Democrats’ signature drug pricing proposal, however, failed to advance in a tied committee vote. Reps. Kurt Schrader (D-Ore.), Scott Peters (D-Calif.), and Kathleen Rice (D-N.Y.) joined Republicans in voting against a measure that would have capped price increases for certain medications and created an international reference pricing mechanism. The proposal would have also placed a cap on out-of-pocket costs for Medicare beneficiaries. Rep. Peters is opposed to the bill’s 95% penalty on manufacturers that do not agree to the government’s price and has stated that he is working with congressional leadership on his own drug pricing proposal for inclusion in the reconciliation package. Democrats had planned to use the savings stemming from the drug pricing provisions to help pay for the reconciliation package overall.

Identical drug pricing language was advanced separately by the Ways and Means Committee last week. The only Democrat to oppose the Ways and Means reconciliation package was Rep. Stephanie Murphy (D-Fla.) who had announced her opposition in advance of the committee’s consideration. The panel also approved legislation to make permanent the ACA’s enhanced premium tax credits and to allow individuals receiving unemployment benefits to access premium-free insurance plans through 2025. In addition to the health care provisions, Ways and Means considered tax provisions that would raise more than $2 trillion in revenue to pay for the social spending provisions. The tax portion of the Democrats’ plan, which was advanced by a vote of 24-19, would raise the top corporate tax rate from 21% to 26.5% and increase the top rate on capital gains from 20% to 25%. Ways and Means adopted a proposal that would double the current rate of excise taxes on cigarettes and other tobacco products, while also imposing taxes on e-cigarettes.
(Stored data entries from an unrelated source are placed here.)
(* ===== verification/Registry.v ===== *)
(** * What the registry of sessions keeps

    Contexts carry distinct lifetimes, the registry stays within its capacity
    and a registered session keeps its context until it is complete or its spawn
    has failed, whatever the threads of Lifecycle.v do. *)

From S2P Require Import Prelude Identity Replay Process Terminal Checkpoint Projection Session Threads Lifecycle.

(** ** The registry *)

Definition sp_ctx (at_ : spawning) : option ctx :=
  match at_ with
  | Sp_admit => None
  | Sp_register c | Sp_reserve c | Sp_create c _ | Sp_publish c _ _ | Sp_attach c _ | Sp_backend c _
  | Sp_store c _ _ | Sp_bind c _ _ | Sp_closing c _ | Sp_cancelled c _ _ | Sp_request c _
  | Sp_fail c _ _ | Sp_rollback c _ _ => Some c
  | Sp_close _ _ | Sp_wait _ _ => None
  | Sp_return r => match r with Ok c => Some c | Err _ => None end
  end.
Definition fo_ctx (at_ : forgetting) : option ctx :=
  match at_ with
  | Fo_lookup => None
  | Fo_completion c | Fo_close c _ | Fo_wait c _ | Fo_check c | Fo_remove c => Some c
  end.
(** What a call relies on about its context. *)
Definition call_known (s : Rt) (c : call) : Prop :=
  match c with
  | Spawning _ _ at_ => ∀ c, sp_ctx at_ = Some c → is_Some (rt_contexts s !! c)
  | Forgetting _ at_ => ∀ c, fo_ctx at_ = Some c →
      is_Some (rt_contexts s !! c) ∧ (at_ = Fo_completion c ∨ is_complete c s = true)
  | _ => True
  end.
Lemma evolves_is_Some s s' c : evolves s s' → is_Some (rt_contexts s !! c) → is_Some (rt_contexts s' !! c).
Proof. intros He [x Hx]. destruct (ev_ctx _ _ He c x Hx) as (x' & -> & _). by eexists. Qed.
Lemma evolves_complete s s' c : evolves s s' → is_complete c s = true → is_complete c s' = true.
Proof.
  intros He. unfold is_complete. destruct (rt_contexts s !! c) as [x|] eqn:Hx; [|done].
  destruct (ev_ctx _ _ He c x Hx) as (x' & -> & _ & Hc & _). apply Hc.
Qed.
Lemma evolves_lifetime s s' c :
  evolves s s' → is_Some (rt_contexts s !! c) → lifetime_of c s' = lifetime_of c s.
Proof.
  intros He [x Hx]. unfold lifetime_of. destruct (ev_ctx _ _ He c x Hx) as (x' & -> & Hl & _).
  rewrite Hx. simpl. by rewrite Hl.
Qed.
Lemma call_known_evolves s s' c : evolves s s' → call_known s c → call_known s' c.
Proof.
  intros He. destruct c as [id projected at_|id at_|c at_|at_| | | |]; simpl; try done.
  - intros H c Hc. by eapply evolves_is_Some, H.
  - intros H c Hc. destruct (H c Hc) as [H1 H2]. split; [by eapply evolves_is_Some|].
    destruct H2 as [?|?]; [by left|right]. by eapply evolves_complete.
Qed.

Section registry.
Context (owner max_sessions : Z) (has_projection : bool).
Abbreviation step_call := (step_call owner max_sessions has_projection).
Abbreviation happen := (happen owner max_sessions has_projection).
Abbreviation happens := (happens owner max_sessions has_projection).

Record registry_ok (w : World) : Prop := {
  ro_sequence : ga_sequence (rt_gate (v_rt w)) = Z.of_nat (length (rt_contexts (v_rt w)));
  ro_lifetimes i x : rt_contexts (v_rt w) !! i = Some x →
    x_lifetime x = SessionLifetime_new owner (Z.of_nat i + 1);
  ro_entries id c : rt_entries (v_rt w) !! id = Some c → is_Some (rt_contexts (v_rt w) !! c);
  ro_size : Z.of_nat (size (rt_entries (v_rt w))) <= Z.max 0 max_sessions;
  ro_calls i c : v_calls w !! i = Some c → call_known (v_rt w) c
}.

(** What one step may do to the registry. *)
Inductive entries_change (c : call) (s s' : Rt) : Prop :=
  | Entries_same : rt_entries s' = rt_entries s → entries_change c s s'
  | Entries_register id projected x :
    c = Spawning id projected (Sp_register x) → rt_entries s !! id = None →
    Z.of_nat (size (rt_entries s)) < max_sessions →
    rt_entries s' = <[id := x]> (rt_entries s) → entries_change c s s'
  | Entries_remove id current x :
    (∃ projected f k, c = Spawning id projected (Sp_rollback x f k)) ∨ c = Forgetting id (Fo_remove x) →
    rt_entries s !! id = Some current → lifetime_of current s = lifetime_of x s →
    rt_entries s' = delete id (rt_entries s) → entries_change c s s'.
Lemma repo_remove_change c id x s :
  (∃ projected f k, c = Spawning id projected (Sp_rollback x f k)) ∨ c = Forgetting id (Fo_remove x) →
  entries_change c s (repo_remove id (lifetime_of x s) s).1.
Proof.
  intros Hc. unfold repo_remove. destruct (rt_entries s !! id) as [current|] eqn:He; [|by apply Entries_same].
  case_bool_decide as Hl; [|by apply Entries_same]. by eapply Entries_remove.
Qed.
Lemma step_entries a c s : entries_change c s (step_call a c s).1.
Proof.
  destruct c as [id projected at_|id at_|c at_|at_| | | |]; simpl; try by apply Entries_same.
  - destruct at_ as [|c|c|c index|c index k|c k|c k|c p k|c p k|c p|c p closing|c p|c f k|c f k|f k|f k|r]; simpl;
      try by apply Entries_same.
    + by destruct (admit_spawn owner (rt_gate s)) as [g [l|e]]; apply Entries_same.
    + unfold repo_register. destruct (rt_entries s !! id) eqn:Hi; simpl; [by apply Entries_same|].
      destruct (_ <=? _) eqn:Hm; simpl; [by apply Entries_same|]. to_props. by eapply Entries_register.
    + destruct (reserve_slots s) as [slots [r ->]]. by destruct r; apply Entries_same.
    + by destruct (rt_services s), a; apply Entries_same.
    + by destruct a; apply Entries_same.
    + apply repo_remove_change. left. by eexists _, _, _.
    + by destruct (_ || _), a; apply Entries_same.
  - destruct at_ as [|c|c k|c k|c|c]; simpl; try by apply Entries_same.
    + by destruct (is_closed k s), (rt_services s), a; apply Entries_same.
    + pose proof (repo_remove_change (Forgetting id (Fo_remove c)) id c s (or_intror eq_refl)) as H.
      by destruct (repo_remove _ _ _).
  - destruct at_; simpl; try by apply Entries_same.
    destruct (rt_contexts s !! c) as [x|]; [|by apply Entries_same].
    by destruct (admit_cancel (x_status x)) as [status [u|e]]; apply Entries_same.
  - destruct at_ as [| | | | |[|k todo] all|k todo all|all|[|k all]|]; simpl; try by apply Entries_same.
    + by destruct (rt_locked s); apply Entries_same.
    + by destruct (_ || _), a; apply Entries_same.
    + by destruct (rt_services s); apply Entries_same.
    + by destruct (is_closed k s); apply Entries_same.
Qed.
(** Only an admission makes a context. *)
Ltac same := left; simpl; by rewrite ?length_alter.
Lemma step_contexts a c s :
  let s' := (step_call a c s).1 in
  length (rt_contexts s') = length (rt_contexts s) ∧ ga_sequence (rt_gate s') = ga_sequence (rt_gate s)
  ∨ rt_contexts s' = rt_contexts s ++ [Ctx_new (SessionLifetime_new owner (ga_sequence (rt_gate s) + 1))]
    ∧ ga_sequence (rt_gate s') = ga_sequence (rt_gate s) + 1.
Proof.
  destruct c as [id projected at_|id at_|c at_|at_| | | |]; simpl; try same.
  - destruct at_ as [|c|c|c index|c index k|c k|c k|c p k|c p k|c p|c p closing|c p|c f k|c f k|f k|f k|r]; simpl;
      try same.
    + unfold admit_spawn. destruct (ga_closing _); [same|].
      destruct (checked_add u64_max _ 1) as [n|] eqn:En; [|same].
      destruct (checked_add usize_max _ 1) as [m|]; [|same].
      apply checked_add_Some in En as [-> _]. by right.
    + destruct (repo_register _ _ _ _) as [m [u|e]]; same.
    + destruct (reserve_slots s) as [slots [r ->]]. destruct r; same.
    + destruct (rt_services s), a; same.
    + destruct a; same.
    + unfold repo_remove. destruct (rt_entries s !! id); [|same]. destruct (bool_decide _); same.
    + destruct (_ || _), a; same.
  - destruct at_ as [|c|c k|c k|c|c]; simpl; try same.
    + destruct (is_closed k s), (rt_services s), a; same.
    + unfold repo_remove. destruct (rt_entries s !! id); [|same]. destruct (bool_decide _); same.
  - destruct at_; simpl; try same.
    destruct (rt_contexts s !! c) as [x|]; [|same].
    destruct (admit_cancel (x_status x)) as [status [u|e]]; same.
  - destruct at_ as [| | | | |[|k todo] all|k todo all|all|[|k all]|]; simpl; try same.
    + destruct (rt_locked s); same.
    + destruct (_ || _), a; same.
    + destruct (rt_services s); same.
    + destruct (is_closed k s); same.
Qed.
The Committee estimates that these provisions would generate $96 billion in revenue.

President Joe Biden hosted Sens. Joe Manchin (D-W.Va.) and Kyrsten Sinema (D-Ariz.) for separate meetings at the White House last week to discuss the reconciliation bill. Both members have stated that they wish to pare back the total size of the package, with Manchin recently asserting that he would support a package totaling between $1 and $1.5 trillion. Democrats will have to be unified in their support for the reconciliation bill in the evenly divided Senate, and House Speaker Nancy Pelosi (D-Calif.) can only afford to lose three votes from her caucus when the bill comes to the House floor.


Lawmakers Encourage USPTO to Reform IPR Process


A bipartisan, bicameral group of lawmakers have sent a letter to the U.S. Patent and Trademark Office (USPTO) urging the agency to reassert its role in reviewing drug manufacturer’s anticompetitive practices, specifically by ending the policies that have caused an increase in discretionary denials of patent challenges. The lawmakers assert that the inter partes review (IPR) process has been weakened by administrative changes that are not based in statute, and that USPTO’s increasingly frequent denials for IPR for reasons not based on merits has made it more difficult to curb anticompetitive practices by prescription drug companies. “Without a sufficiently strong IPR system to serve as a check against questionable patents, brand manufacturers will continue to wield patent thickets that are nearly impossible to challenge and engage in product hopping, further burdening the American people with needlessly high drug prices,” the letter states.